Warren Buffett’s Berkshire Hathaway (BRK.B) made a notable bet recently after disclosing a $1.24 billion stake in Constellation Brands (STZ), the parent company of Modelo, Corona, and a wide range of premium beer, wine, and spirits brands. The investment, revealed through Berkshire’s Q4 2024 13F filing, marked a rare move in a time when Buffett has been largely unloading equities and building an increasingly defensive cash position.
The timing of the purchase is especially notable. Buffett and his team bought into Constellation prior to the latest wave of market turmoil. Since then, Constellation’s stock has fallen more than 20%, with the decline accelerating after President Donald Trump announced a fresh round of tariffs earlier this year. The tariffs pose a direct risk to Constellation’s supply chain, as the company relies heavily on beer production facilities in Mexico. The new duties have stoked fears that increased costs could significantly impact the company’s margins.
Despite the sharp selloff, Constellation Brands remains fundamentally strong.

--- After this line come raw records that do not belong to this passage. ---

(* ===== verification/Wm.v ===== *)
(** srv/window/WindowManager.cpp: the requests of programs to the window server, and
  protocol.h, the numbers of the requests.

  The dispatch thread reads bytes from the messages of its port ([inp]: the rest of the
  buffer and the messages that are still to come) and acts on the windows (Win).  A read
  when there is no message left suspends the thread ([Waits]).  What the replies carry is
  recorded in [sent].  The lock of the pointer, which keeps the mouse thread away from the
  screen while something is drawn, has no effect on this thread. *)
From S2P Require Import Prelude LibC Region Line Win.
Import LibC Region Line Win.
Local Open Scope Z_scope.
Local Open Scope c_scope.

Module Wm.

(** ** protocol.h *)

Definition OP_DRAW_LINE : Z := 1.
Definition OP_FILL_RECT : Z := 2.
Definition OP_SET_PEN_COLOR : Z := 3.
Definition OP_DRAW_STRING : Z := 4.
Definition OP_DESTROY_WINDOW : Z := 5.
Definition OP_HIDE_WINDOW : Z := 6.
Definition OP_SHOW_WINDOW : Z := 7.
Definition OP_MAKE_FOCUS : Z := 8.
Definition OP_BEGIN_PAINT : Z := 9.
Definition OP_END_PAINT : Z := 10.
Definition OP_SET_BG_COLOR : Z := 11.
Definition OP_CREATE_WINDOW : Z := 12.
Definition OP_COPY_RECT : Z := 13.
Definition OP_INVALIDATE : Z := 14.
Definition OP_LOCK_MOUSE_FOCUS : Z := 15.

(** ** State *)

Definition kReceiveBufferSize : nat := Z.to_nat 16384.
Definition kMaxStrLen : nat := 256.
Definition kMaxWindows : Z := 255.

Record wm := WM {
  windows : world;
  fWindowArray : list (option nat);
  fNextWindowID : Z;
  fMouseBoundries : rect;
  fMouseFocusLocked : bool;
  sent : list (Z * list Z)
}.
Definition set_windows (s : world) (m : wm) : wm := WM s (fWindowArray m) (fNextWindowID m) (fMouseBoundries m) (fMouseFocusLocked m) (sent m).
Definition InvalidateMouseBoundries (m : wm) : wm := WM (windows m) (fWindowArray m) (fNextWindowID m) (Rect (-1) (-1) (-1) (-1)) (fMouseFocusLocked m) (sent m).
Definition Respond (port : Z) (data : list Z) (m : wm) : wm := WM (windows m) (fWindowArray m) (fNextWindowID m) (fMouseBoundries m) (fMouseFocusLocked m) (sent m ++ [(port, data)]).

Record inp := Inp { fReceiveBuffer : list Z; fRequestorPort : Z; queue : list (Z * list Z) }.

(** ** Reading *)

(** ReadServicePort: what the buffer has, then the next messages. *)
Fixpoint read_port (n : nat) (buf : list Z) (port : Z) (q : list (Z * list Z)) : option (list Z * inp) :=
  if decide (n <= length buf)%nat then Some (take n buf, Inp (drop n buf) port q)
  else match q with
       | [] => None
       | (p, m) :: q => match read_port (n - length buf) (take kReceiveBufferSize m) p q with Some (bs, i) => Some (buf ++ bs, i) | None => None end
       end.
Definition ReadServicePort (n : nat) (i : inp) : option (list Z * inp) := read_port n (fReceiveBuffer i) (fRequestorPort i) (queue i).

(** An int in memory, and back. *)
Definition le32 (v : Z) : list Z := map u8 [v; Z.shiftr v 8; Z.shiftr v 16; Z.shiftr v 24].
Definition of_le32 (l : list Z) : Z := match l with [a; b; c; d] => s32 (a + 256 * b + 65536 * c + 16777216 * d) | _ => 0 end.

Inductive outcome (A : Type) := Done (a : A) (m : wm) (i : inp) | Waits (m : wm).
Arguments Done {A} a m i.
Arguments Waits {A} m.
Definition M (A : Type) := wm -> inp -> cres (outcome A).
Definition mret {A} (a : A) : M A := fun m i => Ok (Done a m i).
Definition mbind {A B} (x : M A) (k : A -> M B) : M B := fun m i =>
  let! o := x m i in match o with Done a m i => k a m i | Waits m => Ok (Waits m) end.
Notation "x <~ e ; k" := (mbind e (fun x => k)) (at level 100, e at level 200, k at level 200, right associativity).

Definition read (n : nat) : M (list Z) := fun m i => Ok (match ReadServicePort n i with Some (l, i) => Done l m i | None => Waits m end).
Definition ReadInt32 : M Z := l <~ read 4; mret (of_le32 l).
Definition ReadInt8 : M Z := l <~ read 1; mret (match l with [a] => schar a | _ => 0 end).
Definition ReadRect : M rect := l <~ ReadInt32; t <~ ReadInt32; r <~ ReadInt32; b <~ ReadInt32; mret (Rect l t r b).

Inductive req :=
| RLine (id x1 y1 x2 y2 : Z)
| RFill (id x1 y1 x2 y2 : Z)
| RPen (id color : Z)
| RBack (id color : Z)
| RDestroy (id : Z)
| RShow (id : Z)
| RHide (id : Z)
| RFocus (id : Z)
| RBegin (id : Z)
| REnd (id : Z)
| RCreate (parent : Z) (r : rect) (port : Z)
| RCopy (id : Z) (src : rect) (x y : Z)
| RInval (id : Z) (r : rect)
| RLock
| RUnknown (opcode : Z).

(** The arguments of each request, in the order of the reads. *)
Definition read_args (opcode : Z) : M req :=
  if decide (opcode = OP_DRAW_LINE) then id <~ ReadInt32; r <~ ReadRect; mret (RLine id (left r) (top r) (right r) (bottom r))
  else if decide (opcode = OP_FILL_RECT) then id <~ ReadInt32; r <~ ReadRect; mret (RFill id (left r) (top r) (right r) (bottom r))
  else if decide (opcode = OP_SET_PEN_COLOR) then id <~ ReadInt32; c <~ ReadInt8; mret (RPen id c)
  else if decide (opcode = OP_SET_BG_COLOR) then id <~ ReadInt32; c <~ ReadInt8; mret (RBack id c)
  else if decide (opcode = OP_DESTROY_WINDOW) then id <~ ReadInt32; mret (RDestroy id)
  else if decide (opcode = OP_SHOW_WINDOW) then id <~ ReadInt32; mret (RShow id)
  else if decide (opcode = OP_HIDE_WINDOW) then id <~ ReadInt32; mret (RHide id)
  else if decide (opcode = OP_MAKE_FOCUS) then id <~ ReadInt32; mret (RFocus id)
  else if decide (opcode = OP_BEGIN_PAINT) then id <~ ReadInt32; mret (RBegin id)
  else if decide (opcode = OP_END_PAINT) then id <~ ReadInt32; mret (REnd id)
  else if decide (opcode = OP_CREATE_WINDOW) then p <~ ReadInt32; r <~ ReadRect; e <~ ReadInt32; mret (RCreate p r e)
  else if decide (opcode = OP_COPY_RECT) then id <~ ReadInt32; r <~ ReadRect; x <~ ReadInt32; y <~ ReadInt32; mret (RCopy id r x y)
  else if decide (opcode = OP_INVALIDATE) then id <~ ReadInt32; r <~ ReadRect; mret (RInval id r)
  else if decide (opcode = OP_LOCK_MOUSE_FOCUS) then mret RLock
  else mret (RUnknown opcode).

(** The string of OP_DRAW_STRING: the first kMaxStrLen characters. *)
Fixpoint read_string (buf : list Z) (fuel : nat) : M (list Z) :=
  match fuel with
  | O => fun _ _ => Fault
  | S fuel => c <~ ReadInt8; if decide (c = 0) then mret buf else read_string (if decide (length buf < kMaxStrLen)%nat then buf ++ [c] else buf) fuel
  end.

(** ** Acting *)

Section server.
(** Whether realloc leaves an array in place; what a new window's memory holds; where the
  font is. *)
Context (in_place : Z -> Z -> bool) (junk : nat -> bool * Z * Z * Z) (font : Z).

Definition slot (id : Z) : cres nat := let i := Z.rem id kMaxWindows in if decide (i < 0) then Fault else Ok (Z.to_nat i).

Definition LookupWindow (m : wm) (id : Z) : cres (option nat) :=
  let! i := slot id in
  match fWindowArray m !! i with
  | Some (Some w) => let! v := get (windows m) w in Ok (if decide (fID v = id) then Some w else None)
  | Some None => Ok None
  | None => Fault
  end.

(** [while (fWindowArray[...] != 0) fNextWindowID++]: with all slots in use it does not end. *)
Fixpoint find_slot (a : list (option nat)) (id : Z) (fuel : nat) : cres Z :=
  let! i := slot id in
  match a !! i with
  | Some None => Ok id
  | Some (Some _) => match fuel with O => Fault | S fuel => find_slot a (s32 (id + 1)) fuel end
  | None => Fault
  end.

Definition CreateWindow (m : wm) (parent : nat) (r : rect) : cres (Z * wm) :=
  let! id := find_slot (fWindowArray m) (fNextWindowID m) (Z.to_nat kMaxWindows) in
  let! i := slot id in
  let w := fresh (dom (wins (windows m))) in
  let '(inredraw, color, x, y) := junk w in
  let s := put (windows m) w (new_window id inredraw color x y) in
  let! s := AddChild in_place s parent r w in
  Ok (id, WM s (<[i := Some w]> (fWindowArray m)) (s32 (id + 1)) (fMouseBoundries m) (fMouseFocusLocked m) (sent m)).

(** [delete window]: the destructor, and the memory is free. *)
Definition delete_window (s : world) (w : nat) : cres world :=
  let! v := get s w in
  let! s := (match fParent v with Some p => RemoveChild in_place s p w | None => Ok s end) in
  Ok (World (base.delete w (wins s)) (bounds s) (drawn s) (posted s)).
Definition DestroyWindow (m : wm) (w : nat) : cres wm :=
  let! v := get (windows m) w in
  let! i := slot (fID v) in
  let! s := delete_window (windows m) w in
  Ok (WM s (<[i := None]> (fWindowArray m)) (fNextWindowID m) (fMouseBoundries m) (fMouseFocusLocked m) (sent m)).

(** [if (targetWindow) ...] *)
Definition on_window (m : wm) (id : Z) (f : world -> nat -> cres world) : cres wm :=
  let! o := LookupWindow m id in
  match o with
  | Some w => let! s := f (windows m) w in Ok (set_windows s m)
  | None => Ok m
  end.

Definition set_pen (c : Z) (s : world) (w : nat) : cres world :=
  modify s w (fun v => set_gc (GC (gc_clip (fGC v)) (gc_renderer (fGC v)) c (gc_x (fGC v)) (gc_y (fGC v))) v).
Definition set_back (c : Z) (s : world) (w : nat) : cres world :=
  let! s := SetColor s w c in let! v := get s w in Invalidate in_place s w (WindowBounds v).
Definition copy_rect (src : rect) (x y : Z) (s : world) (w : nat) : cres world :=
  let! v := get s w in
  let! clean := (if RegionValid (fInvalidRegion v) then let! c := copy in_place (fClipRegion v) in ExcludeRegion in_place c (fInvalidRegion v) else Ok (fClipRegion v)) in
  let! (l, rest) := CopyRect in_place (fGC v) src (OffsetTo src x y) clean in
  InvalidateRegion in_place (render s l) w rest.

Definition rect_bytes (r : rect) : list Z := le32 (left r) ++ le32 (top r) ++ le32 (right r) ++ le32 (bottom r).

Definition handle (port : Z) (m : wm) (r : req) : cres wm :=
  match r with
  | RLine id x1 y1 x2 y2 => on_window m id (fun s w => draw_line s w x1 y1 x2 y2)
  | RFill id x1 y1 x2 y2 => on_window m id (fun s w => draw_fill s w x1 y1 x2 y2)
  | RPen id c => on_window m id (set_pen c)
  | RBack id c => on_window m id (set_back c)
  | RDestroy id =>
      let! o := LookupWindow m id in
      let! m := (match o with Some w => DestroyWindow m w | None => Ok m end) in Ok (InvalidateMouseBoundries m)
  | RShow id => let! m := on_window m id (Show in_place) in Ok (InvalidateMouseBoundries m)
  | RHide id => let! m := on_window m id (Hide in_place) in Ok (InvalidateMouseBoundries m)
  | RFocus id => let! m := on_window m id (MoveToFront in_place) in Ok (InvalidateMouseBoundries m)
  | RBegin id =>
      let! o := LookupWindow m id in
      let! (r, m) := (match o with Some w => let! (r, s) := BeginPaint in_place (windows m) w in Ok (r, set_windows s m) | None => Ok (Rect 0 0 0 0, m) end) in
      Ok (Respond port (rect_bytes r) m)
  | REnd id => on_window m id EndPaint
  | RCreate p r _ =>
      let! o := LookupWindow m p in
      let! (id, m) := (match o with Some w => CreateWindow m w r | None => Ok (-1, m) end) in
      Ok (InvalidateMouseBoundries (Respond port (le32 id) m))
  | RCopy id src x y => on_window m id (copy_rect src x y)
  | RInval id r => on_window m id (fun s w => Invalidate in_place s w r)
  | RLock => Ok (WM (windows m) (fWindowArray m) (fNextWindowID m) (fMouseBoundries m) true (sent m))
  | RUnknown _ => Ok m
  end.

Definition act (r : req) : M unit := fun m i => let! m := handle (fRequestorPort i) m r in Ok (Done tt m i).
Definition draw_string (id x y : Z) (str : list Z) : M unit := fun m i =>
  let! m := on_window m id (fun s w => let! v := get s w in Ok (render s (DrawString (fGC v) font x y str))) in Ok (Done tt m i).

(** The bytes that can still be read. *)
Definition stream (i : inp) : list Z := fReceiveBuffer i ++ (queue i ≫= fun x => take kReceiveBufferSize (snd x)).

(** One turn of the loop.  The case of OP_DRAW_STRING runs into OP_DESTROY_WINDOW. *)
Definition dispatch : M unit :=
  opcode <~ ReadInt8;
  if decide (opcode = OP_DRAW_STRING) then
    id <~ ReadInt32; x <~ ReadInt32; y <~ ReadInt32;
    str <~ (fun m i => read_string [] (S (length (stream i))) m i);
    _ <~ draw_string id x y str;
    r <~ read_args OP_DESTROY_WINDOW; act r
  else r <~ read_args opcode; act r.

(** The loop, until it waits. *)
Fixpoint DispatchThread (m : wm) (i : inp) (fuel : nat) : cres wm :=
  match fuel with
  | O => Fault
  | S fuel => let! o := dispatch m i in match o with Done _ m i => DispatchThread m i fuel | Waits m => Ok m end
  end.

(** The server at its start: the root window is window 0 of the array. *)
Definition new_wm (screen : rect) (inredraw : bool) (color x y : Z) : cres wm :=
  let s := World ∅ screen [] [] in
  let! v := new_root in_place s 0 inredraw color x y in
  let! r := Include in_place empty screen in
  let! s := SetVisibleRegion in_place 0 r (put s 0%nat v) in
  Ok (WM s (Some 0%nat :: replicate 254 None) 1 (Rect 0 0 0 0) false []).

End server.

End Wm.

In its latest earnings report, the company reported net sales of $2.16 billion, a 1.17% increase year-over-year. Comparable earnings per share came in at $2.63, beating analyst expectations, and the company reported strong free cash flow of $1.9 billion over the trailing 12 months. Modelo Especial continues to be a standout performer, maintaining its position as the top-selling beer in the U.S., following its overtaking of Bud Light in 2023. The company also raised full-year guidance, citing resilient demand and solid growth across its portfolio.
However, the tariff overhang has sparked fresh concerns among investors. As a beer importer with substantial reliance on Mexican brewing operations, Constellation is particularly exposed to rising input and transportation costs.
What makes Buffett’s investment all the more intriguing is how out of character it seems amid his broader market posture. In recent quarters, Berkshire Hathaway has sold tens of billions in equities and built its cash reserves to over $334 billion — a continued record. Buffett has openly expressed caution about equity valuations and macroeconomic risks, including inflation, interest rates, and geopolitical instability. Yet, Constellation appears to be one of the rare exceptions he and his team are willing to bet on.
Despite the recent slide, many analysts maintain bullish long-term ratings on the stock. The stock currently sits around $185 per share, but has an average analyst price target of $213.17. Its highest price target is $295, with a low of $165.
Buffett has often said that the best opportunities arise during times of fear, and Constellation’s current slump may be a textbook case. The company owns some of the most dominant beverage brands in North America, boasts consistent cash generation, and is well-positioned for long-term demand growth in both premium beer and spirits. If the tariff impact proves temporary or less severe than feared, today's dip may turn out to be a bargain in hindsight.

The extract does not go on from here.